L’annonce des agressions subies par les enfants, l’accueil massif des petites victimes, la constatation de l’opacité de la vie de familles au sein desquelles les professionnels intervenaient parfois depuis des années, l’instruction et le procès convoquant comme témoins nombre d’intervenants… l’ensemble de ces faits aura agi  comme un tremblement de terre sur la Direction du Développement Social et des Solidarités. Quand l’émotion de l’opinion publique se sera estompée, restera le travail d’accompagnement quotidien à assurer auprès des enfants victimes qui vont continuer à vivre et à grandir et qu’il s’agira de mener à l’âge adulte sans que le traumatisme subi ne vienne compromettre leur avenir. Un débriefing sera sans doute nécessaire pour l’institution, pour comprendre ce qui s’est passé. Il sera tout autant nécessaire d’élaborer de nouveaux outils pour tenter d’être plus efficient en terme de prévention et de protection. Mais cela ne relèvera jamais du système miracle permettant à coup sûr qu’il n’y ait plus jamais d’enfants victimes d’inceste, de pédophilie ou de mauvais traitement. Plutôt un travail permanent d’affinage et d’amélioration qui constitue en toutes circonstances, l’un des premiers devoirs des professionnels de la protection de l’enfance.

 
Le procès d’Angers
Les accusés : 66 personnes âgés de 23 à 73 ans (dont une vingtaine de couples) renvoyées devant la cour d’assises pour viol et proxénétisme aggravé(39) et agressions sexuelles, corruption de mineurs ou non-dénonciation (27). 18 d’entre eux reconnaissent leur responsabilité, les autres la nient. Leurs victimes : 45 enfants âgés de 6 mois à 13 ans au moment des faits.  Une procédure de 25.000 pages. 225 témoins. Le lieu du procès : une cour d'assises spéciale de 360 m², montée au sein du palais de justice d’Angers. Des écrans qui ont permis de visionner les auditions des mineurs, filmées durant l'instruction. Les 6 magistrats et 17 jurés pourront, s'ils craquent, bénéficier d'un soutien psychologique.

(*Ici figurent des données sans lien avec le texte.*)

(** X10. A throttled table is served by a later firing. With one table
    queued whose last recalculation is too recent, the first firing leaves
    it queued and asks for a firing after 10000 ms; when by the next firing
    the interval has passed, that firing has the statistics engine
    recalculate the table, once, and leaves the pool empty. *)
Theorem throttled_entry_is_recalculated_later (e : env) (s : state)
    (tid : table_id_t) (t : dict_table_t) :
  recalc_pool s = [tid] ->
  dict_sys s !! tid = Some t ->
  id t = tid ->
  is_accessible t = true ->
  difftime (time_at e (oracle_pos s)) (stats_last_recalc t) < MIN_RECALC_INTERVAL ->
  MIN_RECALC_INTERVAL
    <= difftime (time_at e (S (S (oracle_pos s)))) (stats_last_recalc t) ->
  exists s1 s2,
    dict_stats_func e s = Some s1 /\
    recalc_pool s1 = [tid] /\
    stats_updates (new_calls s s1) = [] /\
    schedule_requests (new_calls s s1) = [10000] /\
    dict_stats_func e s1 = Some s2 /\
    recalc_pool s2 = [] /\
    stats_updates (new_calls s1 s2) = [(tid, DICT_STATS_RECALC_PERSISTENT)] /\
    schedule_requests (new_calls s1 s2) = [].
Proof.
  intros Hp Hd Hid Ha Hsoon Hlate.
  pose proof (round_throttled e s tid [] t Hp Hd Ha Hsoon) as Hr1.
  set (s1 := dict_defrag_process_entries_from_defrag_pool
               (close_entry tid (in_progress t)
                  (dict_stats_schedule e (MIN_RECALC_INTERVAL * 1000)
                     (dict_stats_recalc_pool_add e (in_progress t) false
                        (after_mark s tid [] t))))).
  assert (Hf1 : dict_stats_func e s = Some s1)
    by (apply func_after_false, process_entry_of_return, Hr1).
  assert (Hp1 : recalc_pool s1 = [tid]).
  { subst s1.
    cbn [dict_defrag_process_entries_from_defrag_pool set_defrag_pool log set_calls
         recalc_pool].
    change (recalc_pool (close_entry tid (in_progress t) ?y)) with (recalc_pool y).
    rewrite schedule_recalc_pool, add_fresh_pool; cbn; [now rewrite Hid|].
    apply not_elem_of_nil. }
  assert (Hc1 : calls s1 = calls s ++ [EvDictSysLock; EvTableOpenOnId tid; EvDictSysUnlock;
                                       EvSchedule 10000; EvDictSysLock; EvTableClose tid;
                                       EvDictSysUnlock; EvDefragProcess]).
  { subst s1.
    unfold dict_defrag_process_entries_from_defrag_pool, close_entry, log, store_table.
    cbn [set_defrag_pool calls set_calls set_dict_sys].
    rewrite schedule_calls, add_false_calls. cbn. now rewrite <- !app_assoc. }
  assert (Hd1 : dict_sys s1 !! tid = Some (set_stats_bg_flag BG_STAT_NONE t)).
  { subst s1.
    unfold dict_defrag_process_entries_from_defrag_pool, close_entry, log, store_table.
    cbn [set_defrag_pool dict_sys set_calls set_dict_sys]. apply lookup_insert_eq. }
  assert (Ho1 : oracle_pos s1 = S (S (oracle_pos s))).
  { subst s1.
    unfold dict_defrag_process_entries_from_defrag_pool, close_entry, log, store_table.
    cbn [set_defrag_pool oracle_pos set_calls set_dict_sys].
    now rewrite schedule_oracle_pos, add_false_oracle_pos. }
  assert (Hlate1 : MIN_RECALC_INTERVAL <=
            difftime (time_at e (oracle_pos s1))
                     (stats_last_recalc (set_stats_bg_flag BG_STAT_NONE t)))
    by (now rewrite Ho1).
  pose proof (round_recalculated e s1 tid [] _ Hp1 Hd1 Ha Hlate1) as Hr2.
  match type of Hr2 with _ = (_, ?x) => set (s2 := x) in * end.
  assert (Hr3 : process_entry_round e s2 = (Return false, set_recalc_pool_mutex s2 MutexFree))
    by (apply round_empty; reflexivity).
  assert (Hf2 : dict_stats_func e s1 =
                Some (dict_defrag_process_entries_from_defrag_pool
                        (set_recalc_pool_mutex s2 MutexFree))).
  { rewrite (func_after_true e s1 s2 (process_entry_of_return e s1 true s2 Hr2)).
    apply func_after_false, process_entry_of_return, Hr3. }
  eexists s1, _. split; [exact Hf1|]. split; [exact Hp1|].
  rewrite (new_calls_app s s1 _ Hc1).
  split; [reflexivity|]. split; [reflexivity|].
  split; [exact Hf2|]. split; [reflexivity|].
  erewrite new_calls_app.
  2:{ subst s2. cbn. rewrite <- !app_assoc. reflexivity. }
  cbn. now rewrite Hid.
Qed.
(** X19: the user's notes only put a block in front: for non-empty
    notes the itinerary is the notes heading, the notes verbatim and a
    divider, each on its own line, followed by exactly the itinerary
    composed without notes; and the composer raises with notes exactly
    when it raises without. *)
Theorem custom_notes_come_first name route date info notes :
  PyStr.truthy notes = true ->
  generate_full_details float_str name route date info notes
  = match generate_full_details float_str name route date info EmptyString with
    | Ok out =>
        Ok (NOTES_HEADING +:+ PyStr.NL +:+ notes +:+ PyStr.NL +:+ DIVIDER
            +:+ PyStr.NL +:+ out)
    | Raise e => Raise e
    end.
Proof.
  intros Hnotes. rewrite !generate_full_details_sections.
  destruct (weather_lines float_str date info) as [ws|e]; [|reflexivity].
  unfold head_lines, notes_lines. rewrite Hnotes.
  cbn [PyStr.truthy app]. f_equal.
Qed.

(** X20: a reading that is NaN, as the table holds for a missing value,
    silences its advisory: with a NaN minimum temperature the itinerary
    has no cold-weather warning, and with a NaN rain probability it has
    no rain-gear warning; the composer still returns. *)
Theorem nan_readings_give_no_warning name route date notes d v :
  typed_snapshot d = true ->
  d !! "min_temp" = Some v ->
  exists ws,
    weather_lines float_str date (Some d) = Ok ws
    /\ generate_full_details float_str name route date (Some d) notes
       = Ok (PyStr.join PyStr.NL
               (head_lines name route notes ++ ws ++ tail_lines name))
    /\ (v = PyFloat S754_nan -> ~ In COLD_WARNING ws)
    /\ (d !! "rain_prob" = Some (PyFloat S754_nan) -> ~ In RAIN_WARNING ws).
Proof.
  intros Ht Hmin.
  destruct (forecast_lines_typed float_str d v Ht Hmin)
    as (sunrise & sunset & rainy & cold & Erainy & Ecold & Elines).
  assert (Hws : weather_lines float_str date (Some d) =
                Ok (forecast_detail_lines float_str d sunrise sunset
                    ++ (if rainy then [RAIN_WARNING] else [])
                    ++ (if cold then [COLD_WARNING] else []))).
  { unfold weather_lines. rewrite (dict_truthy_lookup d _ _ Hmin). exact Elines. }
  eexists. split; [exact Hws|]. split; [|split].
  - rewrite generate_full_details_sections, Hws. reflexivity.
  - intros ->. rewrite cold_warning_in_forecast. cbn in Ecold.
    injection Ecold as <-. discriminate.
  - intros Hrain. rewrite rain_warning_in_forecast.
    unfold dict_get in Erainy. rewrite Hrain in Erainy. cbn in Erainy.
    injection Erainy as <-. discriminate.
Qed.

(** X21: a snapshot that has nothing but a numeric minimum temperature
    is printed with the placeholders: [?] for the maximum, 0 for the
    rain probability, and the two-character "unknown" for sunrise and
    sunset (kept whole by the slice); no rain-gear warning is given. *)
Theorem absent_fields_use_placeholders date d v :
  d !! "min_temp" = Some v -> is_number v = true ->
  d !! "max_temp" = None -> d !! "rain_prob" = None ->
  d !! "sunrise" = None -> d !! "sunset" = None ->
  exists cold,
    py_lt v 10 = Ok cold
    /\ weather_lines float_str date (Some d)
       = Ok ([FORECAST_HEADING;
              "🌡️ 氣溫預測：" +:+ py_format float_str v +:+ "°C ~ " +:+ "?" +:+ "°C";
              "☔ 降雨機率：" +:+ "0" +:+ "%";
              "🌅 日出日落：" +:+ "未知" +:+ " / " +:+ "未知"]
             ++ (if cold then [COLD_WARNING] else [])).
Proof.
  intros Hmin Hnum Hmax Hrain Hsr Hss.
  destruct (py_lt_number v 10 Hnum) as [cold Ecold]. exists cold.
  split; [exact Ecold|].
  unfold weather_lines. rewrite (dict_truthy_lookup d _ _ Hmin).
  change (default ∅ (Some d)) with d.
  unfold forecast_lines, forecast_detail_lines, dict_get.
  rewrite Hmin, Hmax, Hrain, Hsr, Hss. cbn [default from_option id].
  rewrite Ecold. reflexivity.
Qed.

(** *** The day's snapshot *)

Lemma snapshot_of_row_lookups r :
  snapshot_of_row r !! "max_temp" = Some (row_max r)
  /\ snapshot_of_row r !! "min_temp" = Some (row_min r)
  /\ snapshot_of_row r !! "rain_prob" = Some (row_rain r)
  /\ snapshot_of_row r !! "sunrise" = Some (row_sunrise r)
  /\ snapshot_of_row r !! "sunset" = Some (row_sunset r).
Proof.
  unfold snapshot_of_row.
  repeat split;
    repeat (rewrite lookup_insert_eq || rewrite lookup_insert_ne by discriminate);
    reflexivity.
Qed.

Lemma printable_snapshot_of_row r :
  printable_snapshot (snapshot_of_row r) = printable_row r.
Proof.
  destruct (snapshot_of_row_lookups r) as (_ & Hmin & Hrain & Hsr & Hss).
  unfold printable_snapshot, printable_row. now rewrite Hmin, Hrain, Hsr, Hss.
Qed.

Lemma filter_nil_iff {A} (p : A -> bool) (l : list A) :
  List.filter p l = [] <-> forall x, In x l -> p x = false.
Proof.
  induction l as [|a l IH]; [cbn; tauto|].
  cbn [List.filter In]. destruct (p a) eqn:Ha.
  - split; [discriminate|]. intros H. specialize (H a (or_introl eq_refl)). congruence.
  - rewrite IH. split; [intros H x [<-|Hx]; auto | auto].
Qed.

(** The snapshot of the day, by cases on the table. *)
Lemma day_weather_info_cases_aux df hiking_date :
  (day_weather_info df hiking_date = None
   <-> df = None
       \/ exists rows, df = Some rows
            /\ forall r, In r rows ->
                 row_is_on (selected_date_str hiking_date) r = false)
  /\ (forall d, day_weather_info df hiking_date = Some d ->
        exists rows r,
          df = Some rows /\ In r rows
          /\ row_date r = PyStr (selected_date_str hiking_date)
          /\ d = snapshot_of_row r
          /\ printable_snapshot d = printable_row r
          /\ dict_truthy (Some d) = true
          /\ d !! "max_temp" = Some (row_max r)
          /\ d !! "min_temp" = Some (row_min r)
          /\ d !! "rain_prob" = Some (row_rain r)
          /\ d !! "sunrise" = Some (row_sunrise r)
          /\ d !! "sunset" = Some (row_sunset r)).
Proof.
  unfold day_weather_info. destruct df as [rows|].
  2:{ split; [split; auto | discriminate]. }
  destruct (List.filter (row_is_on (selected_date_str hiking_date)) rows)
    as [|r matching] eqn:E.
  - split; [|discriminate]. split; [|reflexivity]. intros _. right.
    exists rows. split; [reflexivity|]. now apply filter_nil_iff.
  - split.
    + split; [discriminate|]. intros [H | (rows' & [= <-] & H)]; [discriminate H|].
      apply filter_nil_iff in H. congruence.
    + intros d [= <-]. exists rows, r.
      assert (Hin : In r (List.filter (row_is_on (selected_date_str hiking_date)) rows))
        by (rewrite E; now left).
      apply List.filter_In in Hin as [Hin Hon].
      destruct (snapshot_of_row_lookups r) as (H1 & H2 & H3 & H4 & H5).
      split; [reflexivity|]. split; [exact Hin|]. split.
      { unfold row_is_on in Hon. destruct (row_date r); try discriminate Hon.
        apply String.eqb_eq in Hon. now subst. }
      split; [reflexivity|]. split; [apply printable_snapshot_of_row|].
      split; [exact (dict_truthy_lookup _ _ _ H2)|]. now repeat split.
Qed.

(** X22: the submit block gives the composer a snapshot exactly when the
    session has a table with a row whose date is the ISO form of the
    chosen date; the snapshot is built from the first such row and
    always has all five keys, so it is never empty and none of the
    composer's placeholders is used; it can be printed exactly when the
    row has string sunrise and sunset and numeric rain probability and
    minimum temperature. Without a table, or with no row for the day,
    the composer gets [None]. *)
Theorem day_weather_info_cases df hiking_date :
  (day_weather_info df hiking_date = None
   <-> df = None
       \/ exists rows, df = Some rows
            /\ forall r, In r rows ->
                 row_is_on (selected_date_str hiking_date) r = false)
  /\ (forall d, day_weather_info df hiking_date = Some d ->
        exists rows r,
          df = Some rows /\ In r rows
          /\ row_date r = PyStr (selected_date_str hiking_date)
          /\ d = snapshot_of_row r
          /\ printable_snapshot d = printable_row r
          /\ dict_truthy (Some d) = true
          /\ d !! "max_temp" = Some (row_max r)
          /\ d !! "min_temp" = Some (row_min r)
          /\ d !! "rain_prob" = Some (row_rain r)
          /\ d !! "sunrise" = Some (row_sunrise r)
          /\ d !! "sunset" = Some (row_sunset r)).
Proof.
  unfold day_weather_info. destruct df as [rows|].
  2:{ split; [split; auto | discriminate]. }
  destruct (List.filter (row_is_on (selected_date_str hiking_date)) rows)
    as [|r matching] eqn:E.
  - split; [|discriminate]. split; [|reflexivity]. intros _. right.
    exists rows. split; [reflexivity|]. now apply filter_nil_iff.
  - split.
    + split; [discriminate|]. intros [H | (rows' & [= <-] & H)]; [discriminate H|].
      apply filter_nil_iff in H. congruence.
    + intros d [= <-]. exists rows, r.
      assert (Hin : In r (List.filter (row_is_on (selected_date_str hiking_date)) rows))
        by (rewrite E; now left).
      apply List.filter_In in Hin as [Hin Hon].
      destruct (snapshot_of_row_lookups r) as (H1 & H2 & H3 & H4 & H5).
      split; [reflexivity|]. split; [exact Hin|]. split.
      { unfold row_is_on in Hon. destruct (row_date r); try discriminate Hon.
        apply String.eqb_eq in Hon. now subst. }
      split; [reflexivity|]. split; [apply printable_snapshot_of_row|].
      split; [exact (dict_truthy_lookup _ _ _ H2)|]. now repeat split.
Qed.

La durée du procès : du 3 mars à la mi juillet.
 
 
La protection de l’enfance dans le Maine et Loire en chiffres (2003)
4.270 enfants de moins de 20 ans concernés par le dispositif de protection de l’enfance, soit 2% des jeunes du département, 2.030 familles aidées financièrement, 2.000 enfants placées au sein de 14 foyers ou 461 familles d’accueil, 719 signalements reçus, un budget de 63,5 millions d’Euros (2004).